Darren Aronofsky is still hard at work explaining what mother! means in one press interview after another. It’s a biblical allegory! No, it’s about the environment! Wait, no, it’s actually about the creative male ego. (Er, but also Rachel Weisz.) But just as there’s no definitive way to interpret the bonkers Jennifer Lawrence-led nightmare, there’s no singular consensus of the film among audiences and critics. The divisive film earned itself the dreaded F CinemaScore, a rating derived from polling audiences after seeing the film on opening night. But Aronofsky doesn’t care, actually, he welcomes the big fat F.

The filmmaker stopped by KPCC’s The Frame (h/t The Playlist) to chat about the film. As soon as the host mentioned the already-infamous CinemaScore, Aronofsky responded with a loud celebratory “We got an F! Yes!” Maybe he was being ironic? Not so much. He went on to say he views the dismal rating as a badge of honor, and frankly, he can’t imagine audiences not giving mother! an F. Here’s his full response:

What’s interesting about that is, like, how if you walk out of this movie are you not going to give it an “F?” It’s a punch. It’s a total punch. And I realize that we were excited by that. We wanted to make a punk movie and come at you. And the reason I wanted to come is because I was very sad and I had a lot of anguish and I wanted to express it. Filmmaking is such a hard journey. People are constantly saying no to you. And to wake up every morning and get out of bed and to face all those no’s, you have to be willing to really believe in something. And that’s what I look for in my collaborators and what I pitched the actors I said, Look, this isn’t going to be a popularity contest. We’re basically holding up a mirror to what’s going on. All of us are doing this. But that final chapter hasn’t been written and hopefully things can change. And, to go back, the fact that it’s going down right now and things are really falling apart in a way that is really scary.

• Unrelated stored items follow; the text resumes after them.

(** [Minimax(...)]: defaults, the validator, then the instance is
    built from the validated values of its fields.  [_client] is not a
    field: the ["_client"] entry that the validator left in [values]
    is not looked at, and the private attribute stays unset. *)
Definition new_Minimax (kw : init_kwargs) : M loc :=
  vals <- validate_environment (pre_init kw) ;;
  kwargs <- alloc (ODict (val_model_kwargs vals)) ;;
  alloc (OMinimax
    {| _client := None;
       model := val_model vals;
       max_tokens := val_max_tokens vals;
       temperature := val_temperature vals;
       top_p := val_top_p vals;
       model_kwargs := kwargs;
       minimax_api_host := val_minimax_api_host vals;
       minimax_group_id := val_minimax_group_id vals;
       minimax_api_key := convert_to_secret_str <$> val_minimax_api_key vals |}).

(** The property [_default_params]: every read evaluates the dict
    display again and so builds a new dict; [**self.model_kwargs] reads
    the items of the instance's dict. *)
Definition _default_params (self : loc) : M loc :=
  m <- load_minimax self ;;
  kwargs <- load_dict (model_kwargs m) ;;
  alloc (ODict (Dict.display
    ([("model", VStr (model m));
      ("tokens_to_generate", VInt (max_tokens m));
      ("temperature", VFloat (temperature m));
      ("top_p", VFloat (top_p m))] ++ kwargs))).


Definition _llm_type : string := "minimax".

Section Adapter.

Variable py_str : value → string.
Variable requests_post : list http_request → http_request → res Response.

(** [langchain_community.llms.utils.enforce_stop_tokens] is imported,
    not defined, by the module: [_call] takes it as given. *)
Variable enforce_stop_tokens : value → list string → res value.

It’s scary when you talk to the people who are studying this and thinking about this and then you have other people who basically believe in the power of a iPhone that they can communicate to 35 million people in a blink of an eye, yet they don’t believe in science in other ways. You know, which is as proven as gravity at this point, really. It has as many people believe in it as believe in gravity. And it scares me and it’s time to start screaming. So I wanted to howl. And this was my howl. And some people are not going to want to listen to it. That’s cool.

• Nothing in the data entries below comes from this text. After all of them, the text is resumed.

(** * Brain-MRI slice preprocessing

    A shallow embedding of [docker/processing_script.py]: the script globs
    the volume files of a brain-MRI data set, pairs every volume with its
    segmentation mask, splits the pairs into a training and a validation
    set, writes every second slice of each volume and mask as an 8-bit
    image, and writes a constant label map.

    The file has four layers, in the order the script depends on them:
    - [Py]:  the fragment of the Python runtime the script uses (exceptions,
             [str.split], [str.join], [os.path.join], [os.path.basename],
             [%]-formatting, list indexing);
    - [F64]: IEEE-754 binary64 arithmetic, over the Standard Library's
             [spec_float], and the conversion to [uint8];
    - [Np]:  n-dimensional arrays: a shape and the elements in row-major
             order, with the NumPy operations of the script;
    - the script itself: [process_mris] and [main], running in a monad that
      threads the files written so far and stops at the first exception.

    What the script reads from outside (the directory listing, the volume
    files, the pseudo-random permutation of the split) is collected in the
    record [host]. *)

From Stdlib Require Import ZArith List String Ascii Bool Lia Arith Permutation.
From Stdlib Require Import SpecFloat DecimalString.
From Stdlib Require DecimalNat DecimalFacts.
Import ListNotations.

Local Open Scope string_scope.
Local Open Scope list_scope.
Local Open Scope nat_scope.

(* ================================================================== *)
(** * The Python fragment *)
(* ================================================================== *)

Module Py.

(** The built-in exceptions that the script and its libraries raise. *)
Inductive exn : Type :=
| IndexError
| ValueError
| FileNotFoundError
| FileExistsError.

(** The result of evaluating an expression: a value, or a raised
    exception. *)
Inductive outcome (A : Type) : Type :=
| Ok (a : A)
| Raised (e : exn).

Arguments Ok {A} a.
Arguments Raised {A} e.

Definition obind {A B : Type} (o : outcome A) (k : A -> outcome B) : outcome B :=
  match o with
  | Ok a => k a
  | Raised e => Raised e
  end.

(** [l[i]] for [0 <= i]. *)
Definition index {A : Type} (l : list A) (i : nat) : outcome A :=
  match nth_error l i with
  | Some x => Ok x
  | None => Raised IndexError
  end.

(** [l[-k]] for [1 <= k]. *)
Definition index_neg {A : Type} (l : list A) (k : nat) : outcome A :=
  if (1 <=? k) && (k <=? List.length l) then index l (List.length l - k)
  else Raised IndexError.

(** [s.split(sep)] for a one-character separator: the result is never
    empty, and [''.split(sep) = ['']]. *)
Fixpoint split (sep : ascii) (s : string) : list string :=
  match s with
  | EmptyString => [EmptyString]
  | String c s' =>
      if Ascii.eqb c sep then EmptyString :: split sep s'
      else match split sep s' with
           | [] => [String c EmptyString]
           | t :: ts => String c t :: ts
           end
  end.

(** [sep.join(l)]. *)
Definition join (sep : string) (l : list string) : string :=
  String.concat sep l.

(** ["%i" % n] for a natural number. *)
Definition str_of_nat (n : nat) : string :=
  NilZero.string_of_uint (Nat.to_uint n).

Definition str_of_Z (z : Z) : string :=
  NilZero.string_of_int (Z.to_int z).

Definition startswith (p s : string) : bool := String.prefix p s.

Fixpoint endswith_char (c : ascii) (s : string) : bool :=
  match s with
  | EmptyString => false
  | String x EmptyString => Ascii.eqb x c
  | String _ s' => endswith_char c s'
  end.

(** One step of [posixpath.join]: an absolute component replaces what came
    before, otherwise the component is appended, after a ['/'] unless the
    path so far is empty or already ends with one. *)
Definition path_join2 (path b : string) : string :=
  if startswith "/" b then b
  else if (String.eqb path "" || endswith_char "/" path)%bool then (path ++ b)%string
  else (path ++ "/" ++ b)%string.

(** [os.path.join(a, *p)]. *)
Definition path_join (a : string) (p : list string) : string :=
  fold_left path_join2 p a.

(** [os.path.basename(p)]: what follows the last ['/'] of [p]. *)
Definition basename (p : string) : string :=
  last (split "/" p) EmptyString.

(** [str(t)] for a tuple of integers, as [%s] prints a shape. *)
Definition str_of_tuple (t : list nat) : string :=
  match t with
  | [x] => ("(" ++ str_of_nat x ++ ",)")%string
  | _ => ("(" ++ join ", " (map str_of_nat t) ++ ")")%string
  end.

(** The double-quote character, for JSON text. *)
Definition dquote : string := String "034"%char EmptyString.

(** [json.dumps(d)] for a dictionary from plain strings to integers, with
    the default separators. *)
Definition json_dumps (d : list (string * Z)) : string :=
  ("{" ++ join ", " (map (fun kv => dquote ++ fst kv ++ dquote ++ ": " ++ str_of_Z (snd kv)) d) ++ "}")%string.

End Py.

Export Py.

(* ================================================================== *)
(** * Binary64 arithmetic *)
(* ================================================================== *)

Module F64.

Definition prec : Z := 53.
Definition emax : Z := 1024.

(** [numpy.float64], the element type of [get_fdata()]. *)
Definition float : Type := spec_float.

Definition div : float -> float -> float := SFdiv prec emax.
Definition mul : float -> float -> float := SFmul prec emax.

(** The float an integer literal is converted to. *)
Definition of_Z (z : Z) : float := binary_normalize prec emax z 0 false.

Definition zero : float := S754_zero false.
Definition one : float := Eval vm_compute in of_Z 1.
Definition f255 : float := Eval vm_compute in of_Z 255.

Definition is_nan (x : float) : bool :=
  match x with
  | S754_nan => true
  | _ => false
  end.

Definition is_zero (x : float) : bool :=
  match x with
  | S754_zero _ => true
  | _ => false
  end.

Definition is_finite (x : float) : bool :=
  match x with
  | S754_zero _ | S754_finite _ _ _ => true
  | _ => false
  end.

(** [x >= y] and [x > y]; both are false when an operand is NaN. *)
Definition geb (x y : float) : bool := SFleb y x.
Definition gtb (x y : float) : bool := SFltb y x.

(** [numpy.maximum]: the larger operand, or NaN when one of them is. *)
Definition maximum (a b : float) : float :=
  if (geb a b || is_nan a)%bool then a else b.

(** The integer part of a finite float (rounding toward zero). *)
Definition truncate (x : float) : option Z :=
  match x with
  | S754_zero _ => Some 0%Z
  | S754_finite s m e => Some (cond_Zopp s (Z.shiftl (Zpos m) e))
  | _ => None
  end.

(** The conversion of a float to a signed 32-bit integer, as the x86-64
    instruction does it: the fraction is dropped; an integer part outside
    [[-2^31, 2^31)], NaN and the infinities all give [-2^31]. *)
Definition to_int32 (x : float) : Z :=
  match truncate x with
  | Some z =>
      if ((-2147483648 <=? z) && (z <? 2147483648))%Z%bool then z
      else (-2147483648)%Z
  | None => (-2147483648)%Z
  end.

(** [x.astype(numpy.uint8)] on one element. The fraction is dropped; a
    value in [[0, 256)] is kept as it is. Outside that range the C
    conversion NumPy compiles to is not defined by the language. This
    definition follows the x86-64 builds: the float is converted to a
    32-bit integer and the low byte of that word is kept. An integer part
    that fits the word is so reduced modulo 256; every other finite value,
    NaN and the infinities give 0, the low byte of [-2^31]. NumPy warns
    ("invalid value encountered in cast") and raises nothing. *)
Definition to_uint8 (x : float) : Z := (to_int32 x mod 256)%Z.

End F64.

(* ================================================================== *)
(** * Arrays *)
(* ================================================================== *)

Module Np.

(** An n-dimensional array: its shape and its elements in row-major
    order. *)
Record ndarray (A : Type) : Type := mk_ndarray {
  shape : list nat;
  data : list A
}.

Arguments mk_ndarray {A} shape data.
Arguments shape {A} n.
Arguments data {A} n.

(** The number of elements of an array of shape [sh]. *)
Definition size (sh : list nat) : nat := fold_right Nat.mul 1 sh.

(** The [k]-th run of [r] elements of [l]. *)
Definition block {A : Type} (r k : nat) (l : list A) : list A :=
  firstn r (skipn (k * r) l).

It’s not really a surprise that Aronofsky, a filmmaker who loves to challenge audiences, embraced the rating. It’s worth noting that CinemaScores are less a gauge of a film’s quality and more so how audiences think a film holds up to its marketing. Aronofsky is well aware that his movie was promoted as more of a psychological thriller than the utterly ludicrous punch in the nose that it is. And it’s certainly refreshing to see him welcome the polarized response and stand by his ambitious project. Paramount has done the same lately, releasing a statement that defended their movie as the type of bold, original filmmaking critics complain studios never release these days. And earlier this week, the studio also embraced the divisive reactions in the latest mother! TV spot.

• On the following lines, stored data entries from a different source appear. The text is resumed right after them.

(** [refresh] writes only the ids it goes through. *)
Lemma refresh_dom c items d k :
  (forall k' s, (k', s) ∈ items -> is_Some (d !! k')) ->
  is_Some (fst (refresh c items d) !! k) <-> is_Some (d !! k).
Proof.
  revert d. induction items as [|[k' s] rest IH]; intros d Hin; simpl; [done|].
  destruct (entry_value c s) as [v|e]; simpl; [|done].
  rewrite IH.
  - rewrite lookup_insert. case_decide; subst; [|done].
    split; [intros _; apply (Hin k s); left | done].
  - intros k'' s' Hk. rewrite lookup_insert. case_decide; [done|].
    apply (Hin k'' s'). by right.
Qed.

Lemma store_inv_sensors_dom st k s :
  store_inv st -> (k, s) ∈ sensors st -> is_Some (data st !! k).
Proof.
  intros [_ Hdom] Hk. apply Hdom. unfold dict_keys.
  apply list_elem_of_fmap. by exists (k, s).
Qed.

Lemma store_inv_refresh st c :
  store_inv st -> store_inv (MkStore (sensors st) (fst (refresh c (sensors st) (data st)))
                                     (throttle_last st)).
Proof.
  intros Hinv. split; [apply Hinv|]. intros k. simpl.
  rewrite refresh_dom; [apply Hinv|]. intros k' s'. by apply store_inv_sensors_dom.
Qed.

Lemma store_inv_add_sensor st k s :
  store_inv st ->
  store_inv (MkStore (dict_set (sensors st) k s) (<[k := PNone]> (data st)) (throttle_last st)).
Proof.
  intros [Hnd Hdom]. split; simpl; [by apply dict_set_NoDup|].
  intros k'. rewrite dict_keys_set_elem, lookup_insert, Hdom.
  case_decide; subst; naive_solver.
Qed.
End Invariant.

(** ** The write wrappers force a refresh *)

Section Writes.
Context {Cloud : Type} `{TadoClient Cloud}.
Implicit Types (w : World Cloud).

Lemma client_write_run c f w :
  client_write c f w =
    let e := w_env w in
    match f (cloud e) with
    | Ok c' => (MkWorld (MkEnv c' (now e) (calls e ++ [c]) (log e)) (w_store w), Ok tt)
    | Raise ex => (MkWorld (MkEnv (cloud e) (now e) (calls e ++ [c]) (log e)) (w_store w), Raise ex)
    end.
Proof.
  unfold client_write, record_call, set_cloud, env_modify. py_unfold.
  by destruct (f _).
Qed.

Lemma update_forced_due w : update_due true w = true.
Proof. done. Qed.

But marketing tactics aside, Aronofsky knows that not everyone is down with his movie’s message – wait, what is this movie’s message again? As the second portion of his response shows, jumping from explanations of his own artistic struggle to technology and science then back to vague allusions to “what’s going on now” – that could literally mean a hundred things – I’m more convinced Aronofsky isn’t quite sure what his film’s about, or at least, the variety of things it's come to mean for audiences. Yeah, yeah, he’s generally saying it’s a reflection of the ugly state of our contemporary world, but you could very well argue (as I did in my review of mother!) that the film’s messy myriad of meanings don’t all coalesce by the end. No matter how you feel about mother! though, or whether you “got” it, we all left the theater with one key takeaway: brace your goddamn sinks.